According to unnamed administration officials quoted by Washington Post Opinion writer David Ignatius, Ford was seen as leading an effort to unify Syria's diverse opposition movement and help establish solid democratic leadership. One official went so far as to call the ambassador the "vehicle for transition."

Time reports that the opposition's many divisions may be too many and too varied to overcome – and that even if the loose-knit movement did manage to become more unified, it has no clear strategy for unseating the regime.

"The opposition is counting on the economy causing elite members to defect and the country to fall out of government control progressively," says Joshua Landis, a Syria expert at the University of Oklahoma. "So long as the military and state elites stick together to fight the opposition, it will be very difficult to bring down the regime."

The opposition has failed to make inroads among the middle and upper classes in Damascus and Aleppo, two regime strongholds. And without "the backbone of Assad's power structure – the Alawite sect that dominates politics and the military, and the business elite," not much can happen. The Alawites have shown little interest in abandoning the regime, and sectarian clashes in Homs likely "scared the [Alawites]," Mr. Landis says.

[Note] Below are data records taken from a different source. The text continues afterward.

(* ===== verification/Handshake.v ===== *)
(** The Noise handshake (core/core/src/crypto/noise.rs) over a byte stream: two framed
    messages, the initiator's first; what [snow] computes is a parameter. *)
From S2P Require Import Prelude Net Text Core Channel.

(** The [snow] crate's [HandshakeState]: building one for a role (initiator or not) and a
    pre-shared key, one message out and one in, each with the size of the buffer it gets,
    and the switch to transport mode.  An error is its text. *)
Class SnowHandshake `{Snow} := {
  HandshakeState : Type;
  hs_build : bool -> bytes -> result string HandshakeState;
  hs_write : HandshakeState -> nat -> HandshakeState * result string bytes;
  hs_read : HandshakeState -> bytes -> nat -> HandshakeState * result string unit;
  hs_finish : HandshakeState -> result string TransportState;
}.
(** Documented behaviour of the pattern [NNpsk0]: two states of one key complete and then
    share their keys in both directions; the first message of another key is refused.  A
    message fits the buffer of 1024 bytes the code gives it. *)
Class SnowHandshakeLaws `{SnowHandshake} `{!SnowLaws} := {
  hs_first : forall psk a b, hs_build true psk = Ok a -> hs_build false psk = Ok b ->
    exists a1 m1 b1 b2 m2 a2 ta tb,
      hs_write a 1024 = (a1, Ok m1) /\ hs_read b m1 1024 = (b1, Ok tt) /\
      hs_write b1 1024 = (b2, Ok m2) /\ hs_read a1 m2 1024 = (a2, Ok tt) /\
      hs_finish a2 = Ok ta /\ hs_finish b2 = Ok tb /\ snow_sync ta tb /\ snow_sync tb ta;
  hs_small : forall a n a' m, hs_write a n = (a', Ok m) -> (length m <= n)%nat;
  hs_other : forall psk psk' a b a1 m1, psk <> psk' -> hs_build true psk = Ok a -> hs_build false psk' = Ok b ->
    hs_write a 1024 = (a1, Ok m1) -> exists b1 e, hs_read b m1 1024 = (b1, Err e);
}.

(** The buffers of both functions. *)
Definition HS_BUF : nat := 1024.

Definition noise_err (e : string) : Error := Crypto ("noise: " +:+ e).

(** A handshake message behind its length in two bytes. *)
Definition write_hs (data : bytes) : eff StreamEnd Error unit :=
  on_w (with_err Io (write_uint 2 (wrap 16 (msg_len data)));;
        with_err Io (write_all data);;
        with_err Io flush).
Definition read_hs : eff StreamEnd Error bytes :=
  len ← on_r (with_err Io (read_uint 2));
  on_r (with_err Io (read_exact (Z.to_nat len))).

Section Handshake.
Context `{SnowHandshake}.
(** Whether the name of the pattern parses. *)
Context (params : result string unit).

Definition build (initiator : bool) (psk : bytes) : Result HandshakeState :=
  map_err (fun e => Crypto ("noise params: " +:+ e)) params;;
  map_err noise_err (hs_build initiator psk).
Definition put (h : HandshakeState) : eff StreamEnd Error HandshakeState :=
  let (h', r) := hs_write h HS_BUF in
  m ← lift_result (map_err noise_err r);
  write_hs m;;
  mret h'.
Definition get (h : HandshakeState) : eff StreamEnd Error HandshakeState :=
  m ← read_hs;
  let (h', r) := hs_read h m HS_BUF in
  lift_result (map_err noise_err r);;
  mret h'.
Definition transport_mode (h : HandshakeState) : Result TransportState := map_err noise_err (hs_finish h).

(** The initiator up to the point where it waits for the answer, and from there. *)
Definition initiator_greets (psk : bytes) : eff StreamEnd Error HandshakeState :=
  h ← lift_result (build true psk); put h.
Definition initiator_ends (h : HandshakeState) : eff StreamEnd Error TransportState :=
  h ← get h; lift_result (transport_mode h).
Definition initiator_handshake (psk : bytes) : eff StreamEnd Error TransportState :=
  h ← initiator_greets psk; initiator_ends h.
Definition responder_handshake (psk : bytes) : eff StreamEnd Error TransportState :=
  h ← lift_result (build false psk);
  h ← get h;
  h ← put h;
  lift_result (transport_mode h).
End Handshake.

(** [wrap]: both halves of the stream share the transport state. *)
Definition noise_over `{Snow} (e : StreamEnd) (t : TransportState) : NoiseEnd := mkNoise (e_w e) (e_r e) t.

(** ** One message *)

Definition hs_frame (m : bytes) : bytes := be_split 2 (msg_len m) ++ m.

Lemma write_hs_ok m e :
  writable (e_w e) -> msg_len m < 65536 ->
  exists w, write_hs m e = (mkEnd w (e_r e), Ok tt) /\ w_out w = w_out (e_w e) ++ hs_frame m /\ writable w.
Proof.
  intros Hw Hm. unfold write_hs, on_w, hs_frame.
  destruct (write_all_writable (be_split 2 (wrap 16 (msg_len m))) _ Hw) as (w1 & H1 & Hw1).
  destruct (write_all_writable m w1 Hw1) as (w2 & H2 & Hw2).
  exists w2. unfold mbind, eff_bind, with_err, write_uint. rewrite H1, H2, (flush_writable w2 Hw2). cbn.
  split; [done|]. split; [|done]. apply write_all_ok in H1, H2. rewrite H2, H1, <- app_assoc.
  do 2 f_equal. unfold wrap. rewrite Z.mod_small; [done|]. unfold msg_len in *. lia.
Qed.
Lemma read_hs_frame m rest e :
  r_in (e_r e) = hs_frame m ++ rest -> msg_len m < 65536 ->
  read_hs e = (mkEnd (e_w e) (mkReader rest (r_end (e_r e))), Ok m).
Proof.
  intros Hr Hm. destruct e as [w [rin rend]]. cbn in *. subst rin. unfold read_hs, on_r, mbind, eff_bind, with_err, hs_frame.
  cbn [e_r e_w]. rewrite <- app_assoc. rewrite read_uint_split by (unfold msg_len in *; cbn; lia).
  cbn. unfold msg_len. rewrite Nat2Z.id, read_exact_app. done.
Qed.
(** Reading leaves what was written alone. *)
Lemma read_hs_writer e e' r : read_hs e = (e', r) -> e_w e' = e_w e.
Proof.
  unfold read_hs, on_r, mbind, eff_bind, with_err. destruct (read_uint 2 (e_r e)) as [r1 [l|x]]; cbn; [|by intros [= <- _]].
  destruct (read_exact _ r1) as [r2 v]. by intros [= <- _].
Qed.

(** ** Properties *)

Section Claims.
Context `{SnowHandshakeLaws}.
Context (params : result string unit).

Lemma small m : (length m <= 1024)%nat -> msg_len m < 65536.
Proof. unfold msg_len. lia. Qed.
Lemma put_ok h h' m e : hs_write h 1024 = (h', Ok m) -> writable (e_w e) ->
  exists w, put h e = (mkEnd w (e_r e), Ok h') /\ w_out w = w_out (e_w e) ++ hs_frame m /\ writable w.
Proof.
  intros Hh Hw. unfold put, HS_BUF. rewrite Hh. unfold mbind, eff_bind, lift_result, map_err.
  destruct (write_hs_ok m e Hw) as (w & E & Ho & Hw'); [by eapply small, hs_small|]. rewrite E. by exists w.
Qed.
Lemma get_ok h h' m rest e : (length m <= 1024)%nat -> hs_read h m 1024 = (h', Ok tt) -> r_in (e_r e) = hs_frame m ++ rest ->
  get h e = (mkEnd (e_w e) (mkReader rest (r_end (e_r e))), Ok h').
Proof.
  intros Hm Hh Hr. unfold get, mbind, eff_bind. rewrite (read_hs_frame m rest) by (try done; by apply small).
  unfold HS_BUF. by rewrite Hh.
Qed.

(** C11. The handshake gives two ends of one encrypted link.  For two ends with the same key
    over streams that accept writes: the initiator's greeting, delivered to the
    responder, makes it answer and finish, and the answer, delivered back, makes the
    initiator finish.  Nothing is left unread on either side, and what they then wrap
    around the streams is a Noise link with both directions empty, on which every
    theorem about such links holds from the start. *)
Theorem handshake_links (psk : bytes) (x y : HandshakeState) (a b : StreamEnd) :
  params = Ok tt -> hs_build true psk = Ok x -> hs_build false psk = Ok y ->
  writable (e_w a) -> writable (e_w b) -> r_in (e_r a) = [] -> r_in (e_r b) = [] ->
  exists a1 h b1 tb a2 ta greeting answer,
    initiator_greets params psk a = (a1, Ok h) /\ w_out (e_w a1) = w_out (e_w a) ++ greeting /\
    responder_handshake params psk (feed greeting b) = (b1, Ok tb) /\ w_out (e_w b1) = w_out (e_w b) ++ answer /\
    initiator_ends h (feed answer a1) = (a2, Ok ta) /\
    link_rel (H := noise_channel) (noise_over a2 ta, noise_over b1 tb) ([], []) /\
    link_ready (H := noise_channel) (noise_over a2 ta, noise_over b1 tb).
Proof.
  intros Hp Hx Hy Hwa Hwb Hra Hrb.
  destruct (hs_first psk x y Hx Hy) as (x1 & m1 & y1 & y2 & m2 & x2 & ta & tb & W1 & R1 & W2 & R2 & Fa & Fb & Sab & Sba).
  pose proof (hs_small _ _ _ _ W1) as L1. pose proof (hs_small _ _ _ _ W2) as L2.
  destruct (put_ok _ _ _ a W1 Hwa) as (wa & Ea & Oa & Wa).
  assert (get y (feed (hs_frame m1) b) = (mkEnd (e_w b) (mkReader [] (r_end (e_r b))), Ok y1)) as Eb.
  { apply (get_ok y y1 m1 [] (feed (hs_frame m1) b)); [done|done|]. cbn. by rewrite Hrb, app_nil_r. }
  destruct (put_ok _ _ _ (mkEnd (e_w b) (mkReader [] (r_end (e_r b)))) W2 Hwb) as (wb & Eb' & Ob & Wb).
  assert (get x1 (feed (hs_frame m2) (mkEnd wa (e_r a))) = (mkEnd wa (mkReader [] (r_end (e_r a))), Ok x2)) as Ea'.
  { apply (get_ok x1 x2 m2 [] (feed (hs_frame m2) (mkEnd wa (e_r a)))); [done|done|]. cbn. by rewrite Hra, app_nil_r. }
  eexists _, x1, _, tb, _, ta, (hs_frame m1), (hs_frame m2).
  split; [|split; [|split; [|split; [|split]]]].
  - unfold initiator_greets, build. rewrite Hp. cbn. rewrite Hx. cbn. exact Ea.
  - exact Oa.
  - unfold responder_handshake, build. rewrite Hp. cbn [map_err mbind result_bind]. rewrite Hy. cbn [map_err].
    unfold mbind, eff_bind, lift_result. rewrite Eb, Eb'. unfold transport_mode. by rewrite Fb.
  - exact Ob.
  - unfold initiator_ends, mbind, eff_bind. rewrite Ea'. unfold lift_result, transport_mode. by rewrite Fa.
  - split; [|by split]. by apply (@fresh_link _ noise_channel noise_laws).
Qed.

(** C10. A stranger gets no answer.  Whatever bytes arrive and however the stream fails, the
    responder writes nothing before it has read a first message that the handshake
    accepts; in particular an initiator with another key is refused with an error, and
    not one byte is sent to it. *)
Theorem stranger_gets_nothing (psk : bytes) (e e' : StreamEnd) (r : Result TransportState) :
  responder_handshake params psk e = (e', r) ->
  (w_out (e_w e') <> w_out (e_w e) \/ is_ok r = true ->
     exists y m y1 e1, hs_build false psk = Ok y /\ read_hs e = (e1, Ok m) /\ hs_read y m 1024 = (y1, Ok tt)) /\
  (forall other x y x1 m1 rest, other <> psk -> hs_build true other = Ok x -> hs_build false psk = Ok y ->
     hs_write x 1024 = (x1, Ok m1) -> r_in (e_r e) = hs_frame m1 ++ rest ->
     e_w e' = e_w e /\ exists t, r = Err (Crypto t)).
Proof.
  unfold responder_handshake, build. destruct params as [[]|pe]; cbn [map_err mbind result_bind].
  2:{ intros [= <- <-]. split; [by intros [?|?]|]. intros. split; [done|]. by eexists. }
  destruct (hs_build false psk) as [y|be] eqn:Ey; cbn [map_err].
  2:{ intros [= <- <-]. split; [by intros [?|?]|]. done. }
  unfold mbind, eff_bind, lift_result at 1, get at 1, mbind, eff_bind.
  destruct (read_hs e) as [e1 [m|re]] eqn:Er; pose proof (read_hs_writer _ _ _ Er) as Hw.
  - unfold HS_BUF. destruct (hs_read y m 1024) as [y1 [[]|se]] eqn:Eh.
    + intros _. split; [intros _; by exists y, m, y1, e1|].
      intros other x y' x1 m1 rest Ho Hx [= <-] Hm Hr. exfalso.
      rewrite (read_hs_frame m1 rest) in Er by (try done; by eapply small, hs_small). injection Er as _ <-.
      destruct (hs_other other psk _ _ _ _ Ho Hx Ey Hm) as (b1 & err & Hb). congruence.
    + cbn. intros [= <- <-]. rewrite Hw. split; [by intros [?|?]|]. intros. split; [done|]. by eexists.
  - intros [= <- <-]. rewrite Hw. split; [by intros [?|?]|].
    intros other x y' x1 m1 rest Ho Hx [= <-] Hm Hr. exfalso.
    rewrite (read_hs_frame m1 rest) in Er by (try done; by eapply small, hs_small). done.
Qed.
End Claims.

(** ** A toy handshake: the message is the key, and both directions count from zero *)

Module KeyEcho.
Record hs := mkHs { key : bytes; keyed : (length key = 32)%nat }.
Definition start : TransportState (Snow := CounterCipher.snow) := CounterCipher.mkState 0 0.
Definition build (psk : bytes) : result string hs :=
  match decide (length psk = 32)%nat with left p => Ok (mkHs psk p) | right _ => Err "bad key" end.
Definition write (h : hs) (n : nat) : hs * result string bytes :=
  (h, if (length (key h) <=? n)%nat then Ok (key h) else Err "output buffer too small").
Definition read (h : hs) (m : bytes) (n : nat) : hs * result string unit :=
  (h, if decide (m = key h) then Ok tt else Err "decrypt error").
#[export] Instance handshake : SnowHandshake (H := CounterCipher.snow) := {|
  HandshakeState := hs; hs_build _ := build; hs_write := write; hs_read := read; hs_finish h := Ok start |}.

Lemma build_ok psk h : build psk = Ok h -> key h = psk.
Proof. unfold build. case_decide; [|done]. by intros [= <-]. Qed.
Lemma write_fits h : write h 1024 = (h, Ok (key h)).
Proof.
  unfold write. assert ((length (key h) <=? 1024)%nat = true) as -> by (apply Nat.leb_le; rewrite (keyed h); lia). done.
Qed.
Lemma read_own h n : read h (key h) n = (h, Ok tt).
Proof. unfold read. by rewrite decide_True. Qed.
#[export] Instance hs_laws : @SnowHandshakeLaws _ handshake CounterCipher.laws.
Proof.
  split; cbn.
  - intros psk a b Ha Hb. assert (a = b) as -> by congruence. exists b, (key b), b, b, (key b), b, start, start.
    by rewrite write_fits, read_own.
  - intros a n a' m. unfold write. destruct (Nat.leb_spec (length (key a)) n); by intros [= _ <-].
  - intros psk psk' a b a1 m1 Hn Ha%build_ok Hb%build_ok. rewrite write_fits. intros [= _ <-].
    exists b, "decrypt error". unfold read. rewrite decide_False; [done|congruence].
Qed.
End KeyEcho.

Definition demo_key : bytes := replicate 32 Byte.x07.
Definition demo_start : KeyEcho.hs := KeyEcho.mkHs demo_key eq_refl.
Definition empty_end : StreamEnd := mkEnd (mkWriter [] None eof None false) (mkReader [] None).

#[local] Existing Instances CounterCipher.snow CounterCipher.laws KeyEcho.handshake KeyEcho.hs_laws.
Lemma handshake_links_witness : exists a1 h b1 tb a2 ta greeting answer,
  initiator_greets (Ok tt) demo_key empty_end = (a1, Ok h) /\ w_out (e_w a1) = [] ++ greeting /\
  responder_handshake (Ok tt) demo_key (feed greeting empty_end) = (b1, Ok tb) /\ w_out (e_w b1) = [] ++ answer /\
  initiator_ends h (feed answer a1) = (a2, Ok ta) /\
  link_rel (H := noise_channel) (noise_over a2 ta, noise_over b1 tb) ([], []) /\
  link_ready (H := noise_channel) (noise_over a2 ta, noise_over b1 tb).
Proof.
  exact (handshake_links (H2 := KeyEcho.hs_laws) (Ok tt) demo_key demo_start demo_start empty_end empty_end
    eq_refl eq_refl eq_refl (conj eq_refl eq_refl) (conj eq_refl eq_refl) eq_refl eq_refl).
Defined.

(** A greeting under another key. *)
Definition other_greeting : StreamEnd := feed (hs_frame (replicate 32 Byte.x09)) empty_end.
Lemma stranger_gets_nothing_witness :
  let out := responder_handshake (Ok tt) demo_key other_greeting in
  e_w out.1 = e_w empty_end /\ exists t, out.2 = Err (Crypto t).
Proof.
  pose (out := responder_handshake (Ok tt) demo_key other_greeting).
  destruct (stranger_gets_nothing (H2 := KeyEcho.hs_laws) (Ok tt) demo_key other_greeting out.1 out.2
    (surjective_pairing _)) as [_ H].
  apply (H (replicate 32 Byte.x09) (KeyEcho.mkHs (replicate 32 Byte.x09) eq_refl) demo_start
    (KeyEcho.mkHs (replicate 32 Byte.x09) eq_refl) (replicate 32 Byte.x09) []); [discriminate|reflexivity..].
Defined.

Ignatius writes that two other factors also complicate Obama's new strategy, put in place after months of waiting for President Bashar al-Assad to make good on promises of reform. They are the military's continued loyalty to the regime and the sort of sectarian violence that was seen in the city of Homs earlier this week.

The weekend clashes in Homs between Sunnis and Alawites, a Shiite offshoot that Mr. Assad and many of his closest supporters belong to, gave a boost to government claims that without Assad's leadership the country would descend into sectarian fighting.

After several days of violence that has killed at least 50, Syrian security forces have moved into the city of Homs to raid homes and make arrests. Human rights activists reported gunfire and tanks in the city streets today, particularly in the Baab al-Sebaa neighborhood.

One hospital in the city ran out of ambulances to dispatch and some doctors were trapped in their homes by gunfire, unable to come to the hospital to treat the wounded, the Wall Street Journal reports.

The Journal notes that Alawites dominate the top ranks of the Army, the security forces, and the loyalist gunmen aiding in the crackdown, known as "shabeeha."

"Syria's demographics, and the way Mr. Assad has relied on loyalist forces to crush dissent, have made a sectarian tint to the uprising almost inevitable," the Journal reports. "Every restive city where the military has been deployed – from Deraa in the South, to Banias on the Western coast, and Homs and Hama in central Syria – has a Sunni-majority population."